Vous avez peut-être déjà été confronté à la multitude de sauces soja disponibles en rayon, parfois déroutante. En parcourant les produits, vous vous êtes peut-être demandé quels critères permettaient de déterminer quelle bouteille était la meilleure. La réponse repose principalement sur deux termes clés : l’azote total et l’azote des acides aminés. Ces abréviations peuvent paraître complexes, mais elles permettent de mieux comprendre la qualité des sauces soja.
En lisant les étiquettes des sauces soja, vous pourriez rencontrer des termes comme Azote total (NT) ou Azote des acides aminés (AAA). Ces informations ne concernent pas uniquement les scientifiques de l'alimentation ; elles vous donnent en réalité des indications précieuses sur la composition du produit. Grâce à ces connaissances, vous pourrez aller au-delà des arguments marketing et acquérir les compétences nécessaires pour distinguer les sauces soja vraiment savoureuses. Le goût, bien sûr, est le facteur clé, et plus précisément la teneur en AA, plus l'umami est prononcé. Des termes comme « qualité de la sauce soja » seront abordés plus simplement. Nous mettrons en lumière les différences essentielles et démontrerons leur lien avec la saveur, l'arôme et la qualité globale du produit.
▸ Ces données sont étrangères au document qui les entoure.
(** [k] ends well from counts in [C]. *)
Definition ends_from (C : counts -> Prop) (k : M St (PipelineExecutionResult Tm)) : Prop :=
  runs k (fun s r t s' => proceeds s r t s' /\ (C (xe_counts s) -> settled r t)).
Lemma advance_bind {A} (m : M St A) (k : A -> M St (PipelineExecutionResult Tm)) R (C : counts -> Prop) (D : A -> counts -> Prop) :
  runs m (follows advances) -> tallies m R -> (forall a, ends_from (D a) (k a)) -> (forall c a c', C c -> R c a c' -> D a c') ->
  ends_from C (m ≫= k).
Proof.
  intros Hm Hr Hk HD. apply (steps_bind _ _ _ (fun s r t s' => advances s (is_ok r) t s' /\ forall a, r = Ok a -> R (xe_counts s) a (xe_counts s'))).
  - intros s. destruct (Hm s) as (t & Et & Ht). exists t. split_and!; [done..|]. apply Hr.
  - intros s e t s' [Ha _]. destruct (advances_proceeds s e t s' Ha). by split.
  - intros s a t s1 [(A1 & A2 & A3 & A4 & A5 & A6 & A7) Ht]. destruct (Hk a s1) as (u & Eu & (B1 & B2 & B3 & B4 & B5) & Hs).
    exists u. split; [done|]. specialize (A2 eq_refl). rewrite A4 in *. rewrite A5 in *. split.
    + split_and!; [by apply stops_app|intros ?; apply guarded_app; auto|done|unfold stage_after; by rewrite foldl_app|by apply none_app].
    + intros Hc. specialize (Hs (HD _ _ _ Hc (Ht a eq_refl))). destruct (k a s1).1 as [res|e]; [|by apply none_app].
      destruct Hs as (H1 & H2 & pre & -> & H3). split_and!; [done|by apply fine_app|].
      exists (t ++ pre). split; [by rewrite app_assoc|by apply none_app].
Qed.
Lemma owned_stages_runs run_id : ends_from (eq no_counts) (owned_stages run_id).
Proof.
  unfold owned_stages. eapply (advance_bind _ _ _ _ (fun r c => c = with_ingested r no_counts));
    [apply ingest_advances|apply ingest_tallies| |by intros c a c' <- ->]. intros r.
  eapply (advance_bind _ _ _ _ (fun tr c => c = with_transformed tr (with_ingested r no_counts)));
    [apply transform_advances|apply transform_tallies| |intros c a c' -> ->; done]. intros tr.
  eapply (advance_bind _ _ _ _ (fun assets c => c = with_assets assets (with_transformed tr (with_ingested r no_counts))));
    [apply publish_metadata_advances|apply publish_tallies| |intros c a c' -> ->; done]. intros assets.
  eapply steps_bind; [apply succeed_runs| |].
  - intros s e t s' (E1 & E2 & H). destruct (succeed_proceeds s false t s' (xe_counts s) H E1 E2)
      as (H1 & H2 & H3 & H4 & _ & H5). split; [by split_and!|]. intros _. by apply H5.
  - intros s [] t s1 (E1 & E2 & H). exists []. rewrite !app_nil_r. split; [done|].
    destruct (succeed_proceeds s true t s1 (xe_counts s) H E1 E2) as (H1 & H2 & H3 & H4 & H5 & _). split; [by split_and!|].
    destruct H as [[? _]| ->]; [done|]. intros Hc. split_and!; [done|by apply H5|]. exists (verified s). rewrite Hc. split; [done|].
    unfold verified. destruct (is_some _); [by apply none_one|by apply Forall_nil].
Qed.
Tableau comparatif : Azote total vs. Azote des acides aminés
Le goût exceptionnel de la sauce soja n'est pas le fruit du hasard, mais bien le résultat d'un processus long et minutieux de plusieurs mois. En acquérant ces connaissances, vous comprendrez les effets remarquables de l'azote ajouté. Tout commence avec des matières premières de base : le soja et le blé, riches en protéines. Dans la phase initiale, la majeure partie de l'azote est contenue dans de longues chaînes de protéines, trop grandes et trop complexes pour être facilement décomposées par l'organisme. Par conséquent, ces protéines ont un goût neutre. Vient ensuite la « magie du koji ». Le champignon Aspergillus oryzae, une moisissure spéciale, se développe sur le soja cuit à la vapeur et le blé grillé. Cette moisissure koji est la source d'enzymes protéases. Ces enzymes agissent comme de minuscules ciseaux qui fragmentent les protéines en particules plus petites, première étape du processus. Le mélange passe ensuite à l'étape du moromi. Le koji est mélangé à de la saumure, ce qui forme une pâte. Cette pâte fermente dans d'énormes cuves pendant des périodes allant de plusieurs mois à plusieurs années. À ce stade, les enzymes protéases sont à l'œuvre. Elles réalisent une opération appelée hydrolyse, c'est-à-dire la dégradation complète des protéines lors de la fermentation. Au cours de cette décomposition, de nombreux acides aminés sont libérés, dont l'acide glutamique, principal responsable de la saveur umami. Une fermentation longue et vigoureuse est essentielle pour obtenir un indice d'acides aminés (AAN) élevé. Elle permet de produire une sauce soja profonde, complexe et riche en saveurs savoureuses.
Vous pouvez désormais utiliser ces informations au supermarché. Les fabricants de sauce soja de qualité sont fiers de leur procédé de fermentation. Ils indiquent souvent la teneur en azote aminé (AAN) ou en azote total (NT) directement sur l'étiquette. C'est un gage de qualité. Recherchez la mention « Azote des acides aminés ≥ X g/100 ml » ou « Azote total (NT) : X % ». C'est votre guide.